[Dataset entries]
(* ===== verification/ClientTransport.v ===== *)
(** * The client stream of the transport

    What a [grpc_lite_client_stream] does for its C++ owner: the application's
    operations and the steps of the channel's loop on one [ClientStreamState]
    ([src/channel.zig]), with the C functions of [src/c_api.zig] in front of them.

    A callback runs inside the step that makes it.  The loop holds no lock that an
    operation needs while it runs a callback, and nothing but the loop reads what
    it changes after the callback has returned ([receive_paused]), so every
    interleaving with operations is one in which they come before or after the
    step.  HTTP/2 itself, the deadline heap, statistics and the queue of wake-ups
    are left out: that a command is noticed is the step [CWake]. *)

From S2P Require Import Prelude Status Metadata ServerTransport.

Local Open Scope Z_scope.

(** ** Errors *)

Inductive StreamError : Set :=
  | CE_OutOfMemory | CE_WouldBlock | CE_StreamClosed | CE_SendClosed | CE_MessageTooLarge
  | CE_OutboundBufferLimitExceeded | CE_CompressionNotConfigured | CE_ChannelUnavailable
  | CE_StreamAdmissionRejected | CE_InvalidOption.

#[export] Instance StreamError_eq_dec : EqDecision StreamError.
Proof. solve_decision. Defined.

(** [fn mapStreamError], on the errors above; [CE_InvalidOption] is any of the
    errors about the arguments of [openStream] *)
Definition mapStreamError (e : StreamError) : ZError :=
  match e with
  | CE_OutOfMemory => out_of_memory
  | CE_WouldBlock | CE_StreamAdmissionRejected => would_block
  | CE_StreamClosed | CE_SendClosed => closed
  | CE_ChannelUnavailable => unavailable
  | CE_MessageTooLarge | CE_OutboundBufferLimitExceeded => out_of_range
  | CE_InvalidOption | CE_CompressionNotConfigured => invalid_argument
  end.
==
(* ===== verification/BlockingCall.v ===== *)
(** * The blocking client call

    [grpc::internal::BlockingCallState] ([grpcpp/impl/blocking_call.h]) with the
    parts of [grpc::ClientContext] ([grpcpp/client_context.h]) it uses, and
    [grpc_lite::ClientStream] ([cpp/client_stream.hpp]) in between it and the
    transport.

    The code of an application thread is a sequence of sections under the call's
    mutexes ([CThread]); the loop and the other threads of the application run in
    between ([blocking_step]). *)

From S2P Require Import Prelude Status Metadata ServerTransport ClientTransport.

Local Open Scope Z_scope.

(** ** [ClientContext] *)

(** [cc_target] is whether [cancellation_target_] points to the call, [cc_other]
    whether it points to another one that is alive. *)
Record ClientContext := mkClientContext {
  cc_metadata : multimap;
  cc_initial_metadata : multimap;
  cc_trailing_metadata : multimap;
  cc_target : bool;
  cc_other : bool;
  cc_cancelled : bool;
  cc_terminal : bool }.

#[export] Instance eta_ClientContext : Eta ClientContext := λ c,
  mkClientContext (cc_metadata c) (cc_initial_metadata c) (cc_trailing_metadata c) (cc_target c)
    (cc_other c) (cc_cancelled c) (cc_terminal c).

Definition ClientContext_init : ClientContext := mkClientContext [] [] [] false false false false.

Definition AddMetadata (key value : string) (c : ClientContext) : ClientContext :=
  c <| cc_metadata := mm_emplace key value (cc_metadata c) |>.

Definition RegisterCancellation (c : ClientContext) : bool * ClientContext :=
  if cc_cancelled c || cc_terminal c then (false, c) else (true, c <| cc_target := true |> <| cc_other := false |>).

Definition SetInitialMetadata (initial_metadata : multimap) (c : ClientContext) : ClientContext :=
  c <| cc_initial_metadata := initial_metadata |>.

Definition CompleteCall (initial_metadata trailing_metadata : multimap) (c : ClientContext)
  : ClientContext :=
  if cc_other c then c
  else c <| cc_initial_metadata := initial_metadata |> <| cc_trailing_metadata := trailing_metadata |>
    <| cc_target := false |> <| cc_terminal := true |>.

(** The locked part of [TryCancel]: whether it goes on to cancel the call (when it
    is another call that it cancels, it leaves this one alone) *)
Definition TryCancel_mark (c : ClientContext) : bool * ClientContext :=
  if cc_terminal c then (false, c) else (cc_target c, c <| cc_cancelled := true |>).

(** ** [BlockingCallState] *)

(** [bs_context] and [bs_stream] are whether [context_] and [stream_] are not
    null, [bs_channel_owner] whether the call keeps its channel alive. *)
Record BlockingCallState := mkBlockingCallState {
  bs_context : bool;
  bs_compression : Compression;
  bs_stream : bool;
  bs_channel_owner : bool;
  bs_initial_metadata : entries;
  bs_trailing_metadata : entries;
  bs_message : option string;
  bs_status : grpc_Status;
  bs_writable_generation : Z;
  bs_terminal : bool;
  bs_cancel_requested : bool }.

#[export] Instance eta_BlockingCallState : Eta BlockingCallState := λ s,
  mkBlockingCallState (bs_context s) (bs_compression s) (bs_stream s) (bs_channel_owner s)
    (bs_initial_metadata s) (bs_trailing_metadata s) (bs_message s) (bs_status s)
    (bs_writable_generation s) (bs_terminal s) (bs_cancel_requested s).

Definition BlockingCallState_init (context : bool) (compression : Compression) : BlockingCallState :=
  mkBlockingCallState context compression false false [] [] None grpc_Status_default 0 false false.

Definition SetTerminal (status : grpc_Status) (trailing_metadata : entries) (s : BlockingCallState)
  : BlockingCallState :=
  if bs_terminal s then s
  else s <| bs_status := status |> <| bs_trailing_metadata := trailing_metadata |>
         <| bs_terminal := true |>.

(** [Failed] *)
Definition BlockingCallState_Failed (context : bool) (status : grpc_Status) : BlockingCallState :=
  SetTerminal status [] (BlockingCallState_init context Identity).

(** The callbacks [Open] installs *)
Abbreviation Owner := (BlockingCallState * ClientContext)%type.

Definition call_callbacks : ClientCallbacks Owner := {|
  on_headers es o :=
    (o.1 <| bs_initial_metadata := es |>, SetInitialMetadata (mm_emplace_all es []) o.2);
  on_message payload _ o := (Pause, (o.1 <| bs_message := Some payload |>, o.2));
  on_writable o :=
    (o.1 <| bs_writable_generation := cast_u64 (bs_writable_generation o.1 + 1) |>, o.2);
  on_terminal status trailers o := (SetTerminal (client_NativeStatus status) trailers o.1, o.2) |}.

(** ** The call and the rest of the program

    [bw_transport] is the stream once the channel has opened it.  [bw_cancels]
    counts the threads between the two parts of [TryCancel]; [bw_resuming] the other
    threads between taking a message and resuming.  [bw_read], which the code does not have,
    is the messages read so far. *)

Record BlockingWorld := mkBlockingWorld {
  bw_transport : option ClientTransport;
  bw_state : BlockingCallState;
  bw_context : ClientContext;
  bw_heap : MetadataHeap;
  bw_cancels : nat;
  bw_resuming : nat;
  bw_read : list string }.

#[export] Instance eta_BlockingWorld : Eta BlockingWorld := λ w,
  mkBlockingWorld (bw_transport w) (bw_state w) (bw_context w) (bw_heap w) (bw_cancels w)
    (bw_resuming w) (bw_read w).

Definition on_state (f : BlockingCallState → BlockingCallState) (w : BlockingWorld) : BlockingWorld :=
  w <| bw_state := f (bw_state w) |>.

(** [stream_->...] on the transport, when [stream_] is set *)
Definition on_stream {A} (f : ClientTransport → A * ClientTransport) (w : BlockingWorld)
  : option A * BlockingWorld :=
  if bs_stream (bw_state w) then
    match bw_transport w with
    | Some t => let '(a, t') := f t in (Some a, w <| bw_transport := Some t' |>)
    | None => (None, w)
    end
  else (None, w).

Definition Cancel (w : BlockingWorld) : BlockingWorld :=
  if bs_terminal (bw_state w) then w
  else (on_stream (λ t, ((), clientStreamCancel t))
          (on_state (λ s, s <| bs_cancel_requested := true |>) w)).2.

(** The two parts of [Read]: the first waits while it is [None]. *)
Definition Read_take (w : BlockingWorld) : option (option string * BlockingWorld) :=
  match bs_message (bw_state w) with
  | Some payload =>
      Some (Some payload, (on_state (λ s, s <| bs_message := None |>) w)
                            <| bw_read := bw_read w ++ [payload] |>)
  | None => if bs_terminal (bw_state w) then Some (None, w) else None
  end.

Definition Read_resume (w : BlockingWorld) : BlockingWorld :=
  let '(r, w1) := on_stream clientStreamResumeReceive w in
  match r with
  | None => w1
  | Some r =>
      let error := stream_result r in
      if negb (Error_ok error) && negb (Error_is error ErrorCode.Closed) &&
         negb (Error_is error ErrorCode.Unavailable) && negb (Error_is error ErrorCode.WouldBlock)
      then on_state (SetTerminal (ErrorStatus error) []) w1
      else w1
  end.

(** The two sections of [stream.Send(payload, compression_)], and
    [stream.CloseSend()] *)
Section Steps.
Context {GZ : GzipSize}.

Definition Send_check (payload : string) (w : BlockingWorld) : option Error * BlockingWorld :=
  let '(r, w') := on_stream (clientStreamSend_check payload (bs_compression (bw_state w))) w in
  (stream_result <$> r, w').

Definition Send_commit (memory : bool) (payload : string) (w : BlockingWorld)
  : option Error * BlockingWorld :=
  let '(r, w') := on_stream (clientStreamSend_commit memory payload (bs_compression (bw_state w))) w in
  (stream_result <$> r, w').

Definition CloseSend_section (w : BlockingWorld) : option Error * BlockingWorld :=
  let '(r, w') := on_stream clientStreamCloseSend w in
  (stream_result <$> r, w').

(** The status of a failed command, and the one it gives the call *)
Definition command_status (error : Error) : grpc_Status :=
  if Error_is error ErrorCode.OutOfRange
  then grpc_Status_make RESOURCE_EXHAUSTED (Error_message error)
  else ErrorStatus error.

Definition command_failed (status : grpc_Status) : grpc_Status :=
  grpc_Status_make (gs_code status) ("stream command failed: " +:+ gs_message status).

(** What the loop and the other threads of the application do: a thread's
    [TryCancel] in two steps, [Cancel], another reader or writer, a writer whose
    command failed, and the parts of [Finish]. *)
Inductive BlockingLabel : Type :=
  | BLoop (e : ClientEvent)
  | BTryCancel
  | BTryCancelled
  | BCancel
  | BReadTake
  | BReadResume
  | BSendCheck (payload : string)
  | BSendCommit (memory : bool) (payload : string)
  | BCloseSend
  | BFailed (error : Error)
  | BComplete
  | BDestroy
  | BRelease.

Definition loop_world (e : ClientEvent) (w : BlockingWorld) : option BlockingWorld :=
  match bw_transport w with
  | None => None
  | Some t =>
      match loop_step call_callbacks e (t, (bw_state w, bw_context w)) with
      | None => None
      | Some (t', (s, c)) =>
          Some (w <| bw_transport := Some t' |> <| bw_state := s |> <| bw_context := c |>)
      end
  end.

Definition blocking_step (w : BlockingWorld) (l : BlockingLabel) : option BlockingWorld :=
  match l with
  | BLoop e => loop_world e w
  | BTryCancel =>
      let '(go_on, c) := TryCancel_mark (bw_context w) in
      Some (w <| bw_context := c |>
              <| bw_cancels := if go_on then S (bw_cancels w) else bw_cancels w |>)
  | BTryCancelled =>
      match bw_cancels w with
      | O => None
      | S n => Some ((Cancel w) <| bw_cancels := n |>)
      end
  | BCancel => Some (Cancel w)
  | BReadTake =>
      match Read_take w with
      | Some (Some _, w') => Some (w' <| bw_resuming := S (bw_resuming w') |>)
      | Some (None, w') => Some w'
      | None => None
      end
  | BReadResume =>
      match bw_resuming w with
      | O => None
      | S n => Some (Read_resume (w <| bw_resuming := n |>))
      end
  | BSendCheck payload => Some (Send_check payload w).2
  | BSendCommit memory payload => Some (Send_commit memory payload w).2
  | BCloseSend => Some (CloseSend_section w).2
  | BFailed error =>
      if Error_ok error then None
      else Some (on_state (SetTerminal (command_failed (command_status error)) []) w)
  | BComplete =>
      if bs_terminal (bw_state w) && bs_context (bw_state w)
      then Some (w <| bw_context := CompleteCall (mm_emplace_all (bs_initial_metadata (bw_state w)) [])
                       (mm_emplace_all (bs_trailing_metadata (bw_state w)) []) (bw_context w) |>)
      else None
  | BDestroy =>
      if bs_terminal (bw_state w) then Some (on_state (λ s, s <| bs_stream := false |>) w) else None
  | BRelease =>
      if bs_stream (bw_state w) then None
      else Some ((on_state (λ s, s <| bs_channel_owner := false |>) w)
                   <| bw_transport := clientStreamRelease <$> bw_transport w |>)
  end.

» What this task involves:
Using the data above, reproduce exactly the lines between those holding "Definition TryCancel_mark (c" and "#[export] Instance eta_BlockingCallState", inclusive, and no others.

» Task output:
Definition TryCancel_mark (c : ClientContext) : bool * ClientContext :=
  if cc_terminal c then (false, c) else (cc_target c, c <| cc_cancelled := true |>).

(** ** [BlockingCallState] *)

(** [bs_context] and [bs_stream] are whether [context_] and [stream_] are not
    null, [bs_channel_owner] whether the call keeps its channel alive. *)
Record BlockingCallState := mkBlockingCallState {
  bs_context : bool;
  bs_compression : Compression;
  bs_stream : bool;
  bs_channel_owner : bool;
  bs_initial_metadata : entries;
  bs_trailing_metadata : entries;
  bs_message : option string;
  bs_status : grpc_Status;
  bs_writable_generation : Z;
  bs_terminal : bool;
  bs_cancel_requested : bool }.

#[export] Instance eta_BlockingCallState : Eta BlockingCallState := λ s,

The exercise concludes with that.